Вот так меня спросили про папу. Как он там – нормально? Ну да, наверно, он стреляет малых детей через окно, а в подвале устраивает газовую камеру, а в остальном он очень милый человек.
«Ах, да, вот как, значит. А где они сейчас живут?»
«На улице Скотхусвег. Они купили старый дом Бенни Торса, то есть мама… она его купила».
А в остальном я была довольна, что приехала на Западный фьорды, где исландцы наиболее исландские. Упорные и скромные пьянчуги. Конечно, я бы предпочла Брейдафьорд, да там уже большинство домов опустело. Как по нотам: едва на острова провели телефон, большинство жителей уехало на большую землю. Тысячелетней цивилизации пришел конец. На самом деле я вру, потому что на острове Флатэй и на Лаутрар кто-то все еще жил, а на старых добрых Свепноу больше нет. Эйстейн с Линой где-то после войны оставили хозяйство, и их ввели под руки в благоухающий цементом дом престарелых в Стиккисхольме. А с ними все хуторяне исчезли. Кроме бабушки. Ей было уже около восьмидесяти пяти, но она была несговорчива, в конце концов ее удалось уговорить хотя бы зимой находиться на Флатэй. Она жила там в старом сарае, но весной велела парням отвозить себя на Свепноу и всегда приезжала туда до прилета крачек. Мама волновалась за нее, но, как оказалось, зря: старушка прожила еще шестнадцать летних сезонов. И никто не знал, как и чем. Она не принимала никаких посылок с едой, не отвечала на почту, а когда к ней приезжали в гости, не желала никаких расспросов. Она стала единым целым с небом и землей и читала только по крачечьим яйцам: жадно глотала новости о погоде на Южном полюсе и корме в Северной Атлантике, а закончив чтение, скомкивала скорлупку. Все очень старались перевезти ее в город. Ведь там было каменное жилище, динамо-машина и масляное отопление, но она цепко держалась за свой «Домик Гюнны» и говорила, что она, мол, не муха, чтоб в дома залетать: «Я от такого житья разнюнюсь да разгунявлюсь». Дошло до того, что осенью 1962 она отказалась покидать остров, сказала, что ей надо выполнить обещание. Смерть пришла с юга под черным парусом по белооскаленным волнам, держа курс прямо по ветру. К полудню она доплыла до Бабьей бухты и взмыла вверх с шорохом плаща, – а ее уже ждали под одеялом. Столетнее сердце прикрыли крышкой. А на следующий день я вылетела из Гамбурга на родину.
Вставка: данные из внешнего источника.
Definition with_current_job_name (n : option string) (p : Processor) : Processor := {|
  role := role p;
  image_uri := image_uri p;
  processing_instance_count := processing_instance_count p;
  processing_instance_type := processing_instance_type p;
  entrypoint := entrypoint p;
  arguments := arguments p;
  processing_volume_size_in_gb := processing_volume_size_in_gb p;
  processing_volume_kms_key := processing_volume_kms_key p;
  processing_max_runtime_in_seconds := processing_max_runtime_in_seconds p;
  base_job_name := base_job_name p;
  env := env p;
  tags := tags p;
  network_config := network_config p;
  jobs := jobs p;
  latest_job := latest_job p;
  _current_job_name := n;
  py_version := py_version p
|}.

Definition with_entrypoint (e : option (list string)) (p : Processor) : Processor := {|
  role := role p;
  image_uri := image_uri p;
  processing_instance_count := processing_instance_count p;
  processing_instance_type := processing_instance_type p;
  entrypoint := e;
  arguments := arguments p;
  processing_volume_size_in_gb := processing_volume_size_in_gb p;
  processing_volume_kms_key := processing_volume_kms_key p;
  processing_max_runtime_in_seconds := processing_max_runtime_in_seconds p;
  base_job_name := base_job_name p;
  env := env p;
  tags := tags p;
  network_config := network_config p;
  jobs := jobs p;
  latest_job := latest_job p;
  _current_job_name := _current_job_name p;
  py_version := py_version p
|}.

(** [self.latest_job = j; self.jobs.append(j)]. *)
Definition with_latest_job (j : loc) (p : Processor) : Processor := {|
  role := role p;
  image_uri := image_uri p;
  processing_instance_count := processing_instance_count p;
  processing_instance_type := processing_instance_type p;
  entrypoint := entrypoint p;
  arguments := arguments p;
  processing_volume_size_in_gb := processing_volume_size_in_gb p;
  processing_volume_kms_key := processing_volume_kms_key p;
  processing_max_runtime_in_seconds := processing_max_runtime_in_seconds p;
  base_job_name := base_job_name p;
  env := env p;
  tags := tags p;
  network_config := network_config p;
  jobs := jobs p ++ [j];
  latest_job := Some j;
  _current_job_name := _current_job_name p;
  py_version := py_version p
|}.

(** The state a method runs in: the processor it is called on, the store
    of objects, the calls made so far and the clock. *)
Record State : Type := {
  self : Processor;
  heap : list pyobj;
  trace : list event;
  clock : nat
}.

Definition set_self (p : Processor) (st : State) : State :=
  {| self := p; heap := heap st; trace := trace st; clock := clock st |}.

Definition set_heap (h : list pyobj) (st : State) : State :=
  {| self := self st; heap := h; trace := trace st; clock := clock st |}.

Definition add_event (e : event) (st : State) : State :=
  {| self := self st; heap := heap st; trace := trace st ++ [e]; clock := clock st |}.

Definition advance_clock (st : State) : State :=
  {| self := self st; heap := heap st; trace := trace st; clock := S (clock st) |}.

(** A method either returns or raises; what it did to the state before
    raising stays done. *)
Definition M (A : Type) : Type := State -> result A * State.

Definition ret {A : Type} (a : A) : M A := fun st => (Ok a, st).

Definition raise {A : Type} (e : exn) : M A := fun st => (Raise e, st).

Definition bind {A B : Type} (m : M A) (k : A -> M B) : M B :=
  fun st =>
    match m st with
    | (Ok a, st') => k a st'
    | (Raise e, st') => (Raise e, st')
    end.

Declare Scope py_scope.
Delimit Scope py_scope with py.
Notation "x <- m ;; k" := (bind m (fun x => k))
  (at level 100, m at next level, k at level 200, right associativity) : py_scope.
Notation "m ;; k" := (bind m (fun _ => k))
  (at level 100, k at level 200, right associativity) : py_scope.
Local Open Scope py_scope.

Definition get : M State := fun st => (Ok st, st).

Definition modify (f : State -> State) : M unit := fun st => (Ok tt, f st).

Definition lift {A : Type} (r : result A) : M A := fun st => (r, st).

Definition emit (e : event) : M unit := modify (add_event e).

(** Object construction: the new object gets the next free address. *)
Definition alloc (o : pyobj) : M loc :=
  fun st => (Ok (length (heap st)), set_heap (heap st ++ [o]) st).

(** Attribute assignment on the object at [l]. *)
Definition store (l : loc) (o : pyobj) : M unit :=
  modify (fun st => set_heap (<[l := o]> (heap st)) st).

Fixpoint mapM {A B : Type} (f : A -> M B) (l : list A) : M (list B) :=
  match l with
  | [] => ret []
  | x :: l' => y <- f x ;; ys <- mapM f l' ;; ret (y :: ys)
  end.

(** ** [Processor] *)

(** [isinstance(v, FileInput)] in store [h]. *)
Definition is_FileInput (h : list pyobj) (v : pyval) : bool :=
  match v with
  | VRef l => match h !! l with Some (ObjFileInput _) => true | _ => false end
  | _ => false
  end.

Definition _generate_current_job_name (W : World) (job_name : option string) : M string :=
  match job_name with
  | Some n => ret n
  | None =>
      st <- get ;;
      let base_name :=
        match base_job_name (self st) with
        | Some b => if bool_decide (b = "") then base_name_from_image W (image_uri (self st)) else b
        | None => base_name_from_image W (image_uri (self st))
        end in
      modify advance_clock ;;
      ret (name_from_base W base_name (clock st))
  end.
В ее постели нашли ветхий, очень толстый томик в потертом кожаном переплете – «Исборник». Это была ее книга, содержавшая учет улова и рыбацкие вирши прошлого века, а также «Книгу учета пуха В. Й. 1923–1962». А еще там были рассказы о штормах и крушениях, а также несколько самосочиненных стихов: «И все мне снится, снится мне / божий олух Йоун». Значит, я не единственная в нашем длинном роду женщина, которая лежит под старость в сарае и издевается над Йоунами.
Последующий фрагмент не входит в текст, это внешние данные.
(** The second [for] loop: the image data. *)
Fixpoint writeData (imageEntries : list ImageEntry) (finalBuffer : ArrayBuffer)
         (dataOffset : Z) : Result ArrayBuffer :=
  match imageEntries with
  | [] => inr finalBuffer
  | entry :: rest =>
      try b <- Uint8Array_set finalBuffer dataOffset (byteLength (buffer entry)) (buffer entry) ;
      writeData rest b (dataOffset + byteLength (buffer entry))
  end.

(** Everything after [await Promise.all(pngPromises)]. *)
Definition buildIco (imageEntries : list ImageEntry) : Result Blob :=
  let finalBuffer := new_ArrayBuffer (totalSize imageEntries) in
  let fileOffset := headerSize + directorySize imageEntries in
  try v <- setUint16 finalBuffer 0 0 true ;
  try v <- setUint16 v 2 1 true ;
  try v <- setUint16 v 4 (Z.of_nat (length imageEntries)) true ;
  try v <- writeDirectory imageEntries v headerSize fileOffset ;
  try v <- writeData imageEntries v (headerSize + directorySize imageEntries) ;
  inr {| blob_bytes := v; blob_type := "image/x-icon" |}.

Definition generateIcoBlob (env : Browser) (img : HTMLImageElement) : Promise Blob :=
  if (width img <? 16) || (height img <? 16) then reject ImageTooSmall else
  if (length (sizes img) =? 0)%nat then reject NoEligibleSizes else
  imageEntries <- Promise_all (pngPromises env img) ;;
  (buildIco imageEntries, []).

(** ** The component: state, handleConvert, handleFileSelect *)

Inductive Status := idle | converting | success | error.

Record AppState := mkState {
  pngFile : option File;
  zipBlobUrl : option ObjectURL;
  status : Status;
  errorText : option string
}.

(** [e.message] *)
Definition message (e : Error) : string :=
  match e with
  | ImageTooSmall => "Image too small. Please use an image that is at least 16x16 pixels."
  | NoEligibleSizes => "Could not determine appropriate icon sizes for the given image."
  | NoCanvasContext => "Could not get canvas context"
  | BlobFailed size =>
      let n := NilZero.string_of_int (Z.to_int size) in
      "Failed to create blob for size " ++ n ++ "x" ++ n
  | LoadImageFailed => "Failed to load image. The file might be corrupted."
  | ReadFileDataFailed => "Failed to read file data."
  | ReadFileFailed => "Failed to read the file."
  | ManifestFetchFailed s => "Failed to fetch manifest.json: " ++ s
  | RangeError => "Offset is outside the bounds of the DataView" (* the engine's text *)
  | External msg => msg
  end%string.

Definition loadImage (env : Browser) (file : File) : Promise HTMLImageElement :=
  call (EvReadAsDataURL file) (readAndDecode env file).

(** [Promise.all] on the four artifacts of [handleConvert]. *)
Definition Promise_all4 {A B C D} (pa : Promise A) (pb : Promise B) (pc : Promise C)
           (pd : Promise D) : Promise (A * B * C * D) :=
  (match fst pa, fst pb, fst pc, fst pd with
   | inl e, _, _, _ => inl e
   | _, inl e, _, _ => inl e
   | _, _, inl e, _ => inl e
   | _, _, _, inl e => inl e
   | inr a, inr b, inr c, inr d => inr (a, b, c, d)
   end, snd pa ++ snd pb ++ snd pc ++ snd pd).

(** The [try] block of [handleConvert]. *)
Definition convert (env : Browser) (file : File) : Promise ObjectURL :=
  img <- loadImage env file ;;
  blobs <- Promise_all4 (generateIcoBlob env img)
                        (generatePngBlob env img 192)
                        (generatePngBlob env img 512)
                        (call (EvFetch "manifest.json") (fetchManifest env)) ;;
  let '(icoBlob, png192Blob, png512Blob, manifestResponse) := blobs in
  if negb (ok manifestResponse)
  then reject (ManifestFetchFailed (statusText manifestResponse)) else
  let manifestBlob := body manifestResponse in
  let files := [("favicon.ico", icoBlob); ("192.png", png192Blob);
                ("512.png", png512Blob); ("manifest.json", manifestBlob)]%string in
  emit (EvZipFile "favicon.ico" icoBlob) ;;;
  emit (EvZipFile "192.png" png192Blob) ;;;
  emit (EvZipFile "512.png" png512Blob) ;;;
  emit (EvZipFile "manifest.json" manifestBlob) ;;;
  zipBlob <- call EvZipGenerate (generateAsync env files) ;;
  let url := UrlOfBlob zipBlob in
  emit (EvCreateObjectURL url) ;;;
  resolve url.

Definition handleConvert (env : Browser) (st : AppState) (file : File)
  : AppState * list Event :=
  let st := {| pngFile := pngFile st; zipBlobUrl := zipBlobUrl st;
               status := converting; errorText := None |} in
  let p := convert env file in
  (match fst p with
   | inr url =>
       {| pngFile := pngFile st; zipBlobUrl := Some url;
          status := success; errorText := errorText st |}
   | inl e =>
       {| pngFile := pngFile st; zipBlobUrl := zipBlobUrl st; status := error;
          errorText := Some (if String.eqb (message e) EmptyString
                             then "An unknown error occurred during conversion."%string
                             else message e) |}
   end, snd p).

(** [pngPreviewUrl], the memoised object URL of [pngFile]. *)
Definition pngPreviewUrl (st : AppState) : option ObjectURL :=
  option_map UrlOfFile (pngFile st).

Definition revoke (u : option ObjectURL) : list Event :=
  match u with
  | Some u => [EvRevokeObjectURL u]
  | None => []
  end.

Definition handleFileSelect (env : Browser) (st : AppState) (file : File)
  : AppState * list Event :=
  let cleanup := revoke (pngPreviewUrl st) ++ revoke (zipBlobUrl st) in
  let st := {| pngFile := pngFile st; zipBlobUrl := None;
               status := status st; errorText := None |} in
  if negb (String.eqb (file_type file) "image/png") then
    ({| pngFile := None; zipBlobUrl := zipBlobUrl st; status := error;
        errorText := Some "Invalid file type. Please upload a PNG file."%string |},
     cleanup)
  else
    let st := {| pngFile := Some file; zipBlobUrl := zipBlobUrl st;
                 status := status st; errorText := errorText st |} in
    let r := handleConvert env st file in
    (fst r, cleanup ++ snd r).

(** ** FileUpload: the handlers of the drop zone

    [e.target.files] and [e.dataTransfer.files] are null or a FileList.  A
    handler returns the file it passes to [onFileSelect], if any;
    [preventDefault] and [stopPropagation] leave no trace in the model. *)

Definition FileList := option (list File).

(** [files && files[0]] *)
Definition firstFile (files : FileList) : option File :=
  match files with
  | Some (f :: _) => Some f
  | _ => None
  end.

Definition handleFileChange (files : FileList) : option File := firstFile files.

(** The new [isDragging] and the file handed to [onFileSelect]. *)
Definition handleDrop (disabled : bool) (files : FileList) : bool * option File :=
  (false, if disabled then None else firstFile files).

(** The new [isDragging]. *)
Definition handleDragEvents (disabled isDragging isEntering : bool) : bool :=
  if negb disabled then isEntering else isDragging.

(** ** App: what is rendered, and the drop zone wired to the handlers *)

Definition Status_eqb (a b : Status) : bool :=
  match a, b with
  | idle, idle | converting, converting | success, success | error, error => true
  | _, _ => false
  end.

(** The conditional parts of the JSX that [App] returns. *)
Record View := mkView {
  (** [disabled] of [FileUpload] *)
  uploadDisabled : bool;
  (** the preview image and its [src] *)
  previewShown : option ObjectURL;
  (** the "Converting..." panel *)
  convertingShown : bool;
  (** the download button: [href] and [download] *)
  downloadShown : option (ObjectURL * string);
  (** the "Conversion Failed" panel and the text in it *)
  errorShown : option (option string)
}.

Definition render (st : AppState) : View :=
  {| uploadDisabled := Status_eqb (status st) converting;
     previewShown := pngPreviewUrl st;
     convertingShown := Status_eqb (status st) converting;
     downloadShown :=
       if Status_eqb (status st) success
       then option_map (fun u => (u, "icons.zip"%string)) (zipBlobUrl st)
       else None;
     errorShown := if Status_eqb (status st) error then Some (errorText st) else None |}.

(** The state that is rendered while [handleFileSelect] awaits the
    conversion of a PNG file: the state updates made before the first
    [await]. *)
Definition selectionStarted (st : AppState) (file : File) : AppState :=
  {| pngFile := Some file; zipBlobUrl := None; status := converting; errorText := None |}.

(** The component with its drop zone: the app state and [isDragging]. *)
Record UI := mkUI { appState : AppState; isDragging : bool }.

(** [onDrop] of the drop zone, with [onFileSelect={handleFileSelect}] and
    [disabled={status === 'converting'}]. *)
Definition onDrop (env : Browser) (ui : UI) (files : FileList) : UI * list Event :=
  let r := handleDrop (uploadDisabled (render (appState ui))) files in
  match snd r with
  | Some file =>
      let r' := handleFileSelect env (appState ui) file in
      ({| appState := fst r'; isDragging := fst r |}, snd r')
  | None => ({| appState := appState ui; isDragging := fst r |}, [])
  end.

(** [onChange] of the file input. *)
Definition onChange (env : Browser) (ui : UI) (files : FileList) : UI * list Event :=
  match handleFileChange files with
  | Some file =>
      let r' := handleFileSelect env (appState ui) file in
      ({| appState := fst r'; isDragging := isDragging ui |}, snd r')
  | None => (ui, [])
  end.

(** [onDragOver], [onDragEnter] (entering) and [onDragLeave] (not entering). *)
Definition onDrag (ui : UI) (isEntering : bool) : UI :=
  {| appState := appState ui;
     isDragging := handleDragEvents (uploadDisabled (render (appState ui))) (isDragging ui)
                                    isEntering |}.

(** The canvas widths of the [getContext] calls in a log, one per canvas
    the code made. *)
Fixpoint contextSizes (log : list Event) : list Z :=
  match log with
  | [] => []
  | EvGetContext c :: rest => canvas_width c :: contextSizes rest
  | _ :: rest => contextSizes rest
  end.

(** The text [handleConvert] shows for an error: [e.message || "An unknown..."]. *)
Definition shownMessage (e : Error) : string :=
  if String.eqb (message e) EmptyString
  then "An unknown error occurred during conversion."%string
  else message e.

(** The object URLs a log creates. *)
Fixpoint createdUrls (log : list Event) : list ObjectURL :=
  match log with
  | [] => []
  | EvCreateObjectURL u :: rest => u :: createdUrls rest
  | _ :: rest => createdUrls rest
  end.

(** The four [zip.file] calls of [handleConvert], then [generateAsync]. *)
Definition zipCalls (icoBlob png192Blob png512Blob manifestBlob : Blob) : list Event :=
  [EvZipFile "favicon.ico" icoBlob; EvZipFile "192.png" png192Blob;
   EvZipFile "512.png" png512Blob; EvZipFile "manifest.json" manifestBlob;
   EvZipGenerate].

Definition zipFiles (icoBlob png192Blob png512Blob manifestBlob : Blob)
  : list (string * Blob) :=
  [("favicon.ico", icoBlob); ("192.png", png192Blob);
   ("512.png", png512Blob); ("manifest.json", manifestBlob)]%string.

(** The browser calls [handleConvert] has made once the image is decoded
    and the four productions are started. *)
Definition startedCalls (env : Browser) (file : File) (img : HTMLImageElement) : list Event :=
  [EvReadAsDataURL file]
  ++ snd (generateIcoBlob env img)
  ++ snd (generatePngBlob env img 192)
  ++ snd (generatePngBlob env img 512)
  ++ [EvFetch "manifest.json"].

(** ** The container as a concatenation

    [icoBytes] is the layout the format prescribes: header, directory rows,
    image data.  [buildIco_layout] below shows that the in-place writes of
    [buildIco] produce it. *)

Definition displaySize (s : Z) : Z := if s =? 256 then 0 else s.

Definition dirRow (entry : ImageEntry) (fileOffset : Z) : list byte :=
  [byte.of_Z (displaySize (size entry)); byte.of_Z (displaySize (size entry));
   byte.of_Z 0; byte.of_Z 0]
  ++ le_split 2 0 ++ le_split 2 0
  ++ le_split 4 (byteLength (buffer entry)) ++ le_split 4 fileOffset.

Fixpoint directoryBytes (imageEntries : list ImageEntry) (fileOffset : Z) : list byte :=
  match imageEntries with
  | [] => []
  | entry :: rest =>
      dirRow entry fileOffset ++ directoryBytes rest (fileOffset + byteLength (buffer entry))
  end.

Definition dataBytes (imageEntries : list ImageEntry) : list byte :=
  concat (map buffer imageEntries).

Definition headerBytes (imageEntries : list ImageEntry) : list byte :=
  le_split 2 0 ++ le_split 2 1 ++ le_split 2 (Z.of_nat (length imageEntries)).

Definition icoBytes (imageEntries : list ImageEntry) : list byte :=
  headerBytes imageEntries
  ++ directoryBytes imageEntries (headerSize + directorySize imageEntries)
  ++ dataBytes imageEntries.

(** ** Reading a container back

    Written from the format description: a 6-byte header, then [imageCount]
    rows of 16 bytes. *)

Record IconDirectoryEntry := mkDirEntry {
  width_byte : Z;
  height_byte : Z;
  colorCount : Z;
  reserved : Z;
  colorPlanes : Z;
  bitsPerPixel : Z;
  dataSize : Z;
  dataOffset : Z
}.

Definition slice (bs : list byte) (off len : Z) : list byte :=
  firstn (Z.to_nat len) (skipn (Z.to_nat off) bs).

(** Little-endian unsigned read of [n] bytes at [off]; [None] out of range. *)
Definition getUint (n : nat) (bs : list byte) (off : Z) : option Z :=
  if (0 <=? off) && (off + Z.of_nat n <=? byteLength bs)
  then Some (le_combine (slice bs off (Z.of_nat n)))
  else None.

Definition getUint8 := getUint 1.
Definition getUint16 := getUint 2.
Definition getUint32 := getUint 4.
Но несмотря на мою сильную йоунизированность в прошлом и на все недостатки, мой Байринг был самым сносным из всех. Он был el hombre[231], хотя я и не уверена, что на самом деле любила его. Но как вышло, что женщину вроде меня мог очаровать грубый рыбак с Западных фьордов? Который на корабле плавал, только если сам выходил на промысел, а книгу открывал только если это были исландские биографии, – а я этот сорт литературы презирала. Если верить им, то жизнь в Исландии была одним сплошным газетным раем, не знающим ни страданий, ни ошибок, ни поражений, где избранные принцы из именитых родов делали блестящие шаги из университетских залов в парламент, а оттуда все выше и выше, заглядывая по пути к разным женщинам, пока не находили одну-единственную, которая могла вытерпеть и скрыть от посторонних всю их ложь, фальшь и распущенность.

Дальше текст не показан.